Last year I went to BristolCon for the first time and I had the best weekend ever so I said I would definitely attend again the next year. Dare I say the 2017 convention was even more exciting and awesome than 2016? My goodness, I had an absolute blast. Thanks to the committee for putting on such a good show and to all the minions who helped them run it.
As last year, there was a variety of panels, readings by authors, workshops, an art gallery – where I met the lovely Sophie E. Tallis and saw her wonderful maps and drawings, a Brick-out room (for chilling, drinking copious amounts of coffee or tea, and chatting), and a trade room (stalls run by local small presses, jewellery, memorabilia, local bookshops). An excellent map of the convention layout was created for the event with areas renamed, such as The Painted Desert for the Art Room, The Vinyards of Bardrinkinhere… and we did…oh yes, we did.
At BristolCon Fringe Open Mic Night on Friday evening before the convention proper, I read from my book, The Cracked Amulet (still shook like a blasted leaf – will that ever end?). On the back of that reading, people bought my book and got me to sign it, which blew me away.
On Saturday, I sat in on ‘A Fistful of Genres’. A panel about how the Western genre influenced SFF. Peter Sutton ably moderated and he was joined by Jonathan L Howard, Stark Holborn, Ian Millsted and Terry Jackman. I found it very interesting as my writing has been influenced by the wild west stories I’ve read over the years.
Later, I attended ‘A Masters Degree in Exobiology’, a hilarious panel about the fantastical creatures created by writers of book and film. Moderated by David Gullen, the panellists were: Jen Williams, Steve McHugh, Graham Austin-King and Jessica Rydill. Sorry, Adrian Tchaikovsky, but it was decided that any creature remotely resembling an insect or an arachnid were to be annihilated. The session got very lively and sweary and cheered me up no end.
Next, I went to listen to the panel on ‘Mapping SF & F’. Moderated by Sophie E. Tallis, who ably wrangled Anna Stephens, Juliet E McKenna, Andy Bigwood and Joel Cornah. I love maps, drew the one in my own book, and was fascinated by the interaction required between author and map-maker, and by how the authors’ story-telling was often impacted by the maps drawn for their books.
After fitting in some food and catching up with friends in the bar. I attended ‘Aw Ma, Not Soylent Green For Tea Again!’ as a panellist. Moderated by Roz Clarke, the other panellists were Joanne Hall, Kevlin Henney and Peter Sutton. One of the more serious of the panels, as it should be, talking about how to feed future generations on an embattled planet. Joanne Hall was particularly passionate about the future of agriculture. Peter Sutton, telling us that insects were an under-appreciated source of protein, brought along some grubs and offered them to us for our delectation.
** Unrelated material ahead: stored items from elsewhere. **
(** Two chunks over a batch of two rows, in scores of three rows. *)
Lemma bias_depth_d_logits_cells_witness :
  let scores := [[0; 0; 0; 0]; [1; 1; 1; 1]; [2; 2; 2; 2]]%float in
  let greenlist_token_ids := [[0; 2; 3]; [0; 2; 3]] in
  let d_masks := [[0]; [2; 3]] in
  exists scores',
    _bias_depth_d_logits float PrimFloat.add scores greenlist_token_ids
      d_masks 2 = Ok scores'
    /\ length scores' = length scores
    /\ forall b row, scores !! b = Some row ->
         exists row', scores' !! b = Some row'
           /\ length row' = length row
           /\ (len greenlist_token_ids <= Z.of_nat b -> row' = row)
           /\ (Z.of_nat b < len greenlist_token_ids ->
               forall j x, row !! j = Some x ->
                 (forall k ids, d_masks !! k = Some ids -> Z.of_nat j ∈ ids ->
                    row' !! j
                    = Some (PrimFloat.add x (compounded_delta 2 0 k)))
                 /\ ((forall ids, ids ∈ d_masks -> Z.of_nat j ∉ ids) ->
                     row' !! j = Some x)).
Proof.
  intros scores greenlist_token_ids d_masks.
  destruct (_bias_depth_d_logits float PrimFloat.add scores
              greenlist_token_ids d_masks 2)
    as [scores'|e] eqn:E; [|vm_compute in E; discriminate].
  exists scores'. split; [reflexivity|].
  apply (bias_depth_d_logits_cells float PrimFloat.add scores scores'
           greenlist_token_ids d_masks 2).
  - intros ids x Hids Hx.
    assert (Forall (fun i => 0 <= i) (concat d_masks)) as Hall
      by (repeat constructor; lia).
    rewrite Forall_forall in Hall. apply Hall.
    apply elem_of_concat. eauto.
  - apply (bool_decide_unpack _). vm_compute. exact I.
  - exact E.
Defined.

(** Depth mode on a batch of two rows: both rows get the chunks of the
    last one. *)
Lemma depth_mode_bias_cells_witness :
  let c := mk_config 8 0.5 false previous1 depth_d (Some 3) in
  let input_ids := [[0]; [1]] in
  let scores := [[0; 0; 0; 0; 0; 0; 0; 0]; [0; 0; 0; 0; 0; 0; 0; 0]]%float in
  exists scores' s',
    Lcg.call c input_ids scores Lcg.fresh = Ok (scores', s')
    /\ exists preferance last_row green red gd rd,
         call_preferance c input_ids = Ok preferance
         /\ last input_ids = Some last_row
         /\ greenlist_of LcgRng.G LcgRng.manual_seed LcgRng.randperm c last_row
            = Ok (green, red, gd, rd)
         /\ length scores' = length scores
         /\ forall b row, scores !! b = Some row ->
              exists row', scores' !! b = Some row'
                /\ length row' = length row
                /\ (len input_ids <= Z.of_nat b -> row' = row)
                /\ (Z.of_nat b < len input_ids ->
                    forall j v, row !! j = Some v ->
                      (forall k ids,
                         (if preferance then gd else rd) !! k = Some ids ->
                         Z.of_nat j ∈ ids ->
                         row' !! j
                         = Some (PrimFloat.add v
                                   (compounded_delta (delta c) 0 k)))
                      /\ ((forall ids,
                             ids ∈ (if preferance then gd else rd) ->
                             Z.of_nat j ∉ ids) ->
                          row' !! j = Some v)).
Proof.
  intros c input_ids scores.
  destruct (Lcg.call c input_ids scores Lcg.fresh)
    as [[scores' s']|e] eqn:E; [|vm_compute in E; discriminate].
  exists scores', s'. split; [reflexivity|].
  apply (depth_mode_bias_cells LcgRng.G LcgRng.manual_seed LcgRng.randperm
           LcgRng.new_generator lcg_randperm_perm float PrimFloat.add
           Lcg.float_pow c 4%float 4 input_ids scores Lcg.fresh scores' s').
  - reflexivity.
  - vm_compute. reflexivity.
  - vm_compute. reflexivity.
  - lia.
  - exact E.
Defined.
I managed, along with Joanne, to eat a pinch or three of the thankfully dried and non-wriggling things. Surprisingly edible, but rather boring on the flavour front. The tub was passed around the audience, but few took up the challenge – wimps, the lot of ‘em.
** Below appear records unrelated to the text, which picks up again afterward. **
(** The identifier the caller passes for a provider. *)
Definition provider_id (p : Provider) : value :=
  match p with
  | OpenAI => VStr (lit "openai")
  | Anthropic => VStr (lit "anthropic")
  | Gemini => VStr (lit "gemini")
  end.

(** The provider's name as the messages spell it. *)
Definition provider_name (p : Provider) : jsstring :=
  match p with
  | OpenAI => lit "OpenAI"
  | Anthropic => lit "Anthropic"
  | Gemini => lit "Gemini"
  end.

(** The validation probe of each provider. *)
Definition validate_request (p : Provider) (apiKey : jsstring) : Request :=
  match p with
  | OpenAI => validate_openai_request apiKey
  | Anthropic => validate_anthropic_request apiKey
  | Gemini => validate_gemini_request apiKey
  end.

(** The generation request of each provider. *)
Definition send_request (p : Provider) (model apiKey prompt : jsstring)
  : Request :=
  match p with
  | OpenAI => send_openai_request model apiKey prompt
  | Anthropic => send_anthropic_request model apiKey prompt
  | Gemini => send_gemini_request model apiKey prompt
  end.

(** Where each provider's response carries the generated text. *)
Definition extract_text (p : Provider) (data : value) : completion value :=
  match p with
  | OpenAI => openai_text data
  | Anthropic => anthropic_text data
  | Gemini => gemini_text data
  end.

(** A provider value outside the closed set. *)
Definition unrecognized (provider : value) : Prop :=
  provider <> VStr (lit "openai") /\
  provider <> VStr (lit "anthropic") /\
  provider <> VStr (lit "gemini").

(** The value of a header of a request, if the request carries it. *)
Fixpoint header (name : jsstring) (hs : list (jsstring * jsstring))
  : option jsstring :=
  match hs with
  | [] => None
  | (k, v) :: rest => if str_eqb k name then Some v else header name rest
  end.

(** A member of the JSON object a request body serialises. *)
Definition body_member (name : jsstring) (r : Request) : option value :=
  match body r with
  | Some (JSON_stringify (VObj props)) => own_property name props
  | _ => None
  end.

(** The detail reported for a caught exception: its message when it is an
    [Error], "Unknown error" otherwise. *)
Definition exception_detail (h : Host) (t : thrown) : jsstring :=
  if instanceof_Error t then error_message h t else lit "Unknown error".

(** How a thrown exception leaves [validateApiKey], after the given trace. *)
Definition validate_caught (h : Host) (tr : list event) (t : thrown)
  : list event * completion ApiResponse :=
  (tr ++ [EvConsoleError (lit "API key validation error:") t],
   Normal (failure (lit "Error validating API key: " ++ exception_detail h t))).

(** How a thrown exception leaves [sendPromptToLLM], after the given trace. *)
Definition send_caught (h : Host) (tr : list event) (t : thrown)
  : list event * completion ApiResponse :=
  (tr ++ [EvConsoleError (lit "LLM API error:") t],
   Normal (failure (lit "Error sending prompt: " ++ exception_detail h t))).

(** The result a call resolves with, if it resolves. *)
Definition resolves_with (run : list event * completion ApiResponse)
  (r : ApiResponse) : Prop :=
  snd run = Normal r.

End Spec.
Export Spec.

(** ** Sample hosts and response bodies *)

Module Samples.

(** V8's wording of the engine's [TypeError]s. *)
Definition v8_wording (e : type_error) : jsstring :=
  match e with
  | ReadOfUndefined p =>
      lit "Cannot read properties of undefined (reading '" ++ p ++ lit "')"
  | ReadOfNull p =>
      lit "Cannot read properties of null (reading '" ++ p ++ lit "')"
  | NoPrimitiveValue => lit "Cannot convert object to primitive value"
  end.

(** A host whose network gives every request the same outcome. *)
Definition host_answering (outcome : completion Response) : Host :=
  {| fetch_result := fun _ => outcome; TypeError_message := v8_wording |}.

(** The network is down: [fetch] rejects before any response. *)
Definition offline : Host :=
  host_answering (Throw (ErrorObject (lit "Failed to fetch"))).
After this was my reading session. This time I read from my short story – ‘A Battle for Elucame’ (a spin-off from my ‘Wefan Weaves’ trilogy based on a minor character) – which will be in the ‘Art of War Anthology’ to be published by Petros Triantafyllou early next year. Though the room wasn’t full it was less than half empty. Obviously, someone had put glue on the seats. People are so polite…when I had finished – there was applause.
Unfortunately, I missed out on a great many panels, art talks, readings, launches, and workshops in the snug. I need to clone myself, so I can do more than one thing at once, dammit.
Throughout the course of the weekend, I met up with many lovely people some of whom I’ve never met before, many of whom I’ve got to know well via social media, and others that I’ve met up with a time or two at other conventions over the last year since BristolCon 2016. Amongst others there were: Thomas James Clewes, Rita Sloane, Julia Kitvaria Serene, Andreas Olive, Marc Morris, Ed McDonald, Dominick Murray (thanks for the whiskey) Anna Stephens, Anna Smith Spark, Tej Turner, Steven Poore, Mark Lawrence, G R Matthews, Roz Clarke, J P Ashman, Graham Austin-King, T O Munro, Peter Sutton, Paul Cornell, Joanne Hall, Michael R. Miller, Kareem Mahfouz (thanks for the whiskey too), Luke Skull and the lovely Jolene, et cetera, et cetera. For those I’ve not named, my apologies – my brain only works up to a point (note the above thanks for whiskey, of which much was imbibed).
A more friendly, enthusiastic and generous bunch of people you couldn’t hope to meet, and blimey can they drink and party! I think I got about four hours sleep over the entire weekend. It’s all good. I’m going again next year – you have been warned.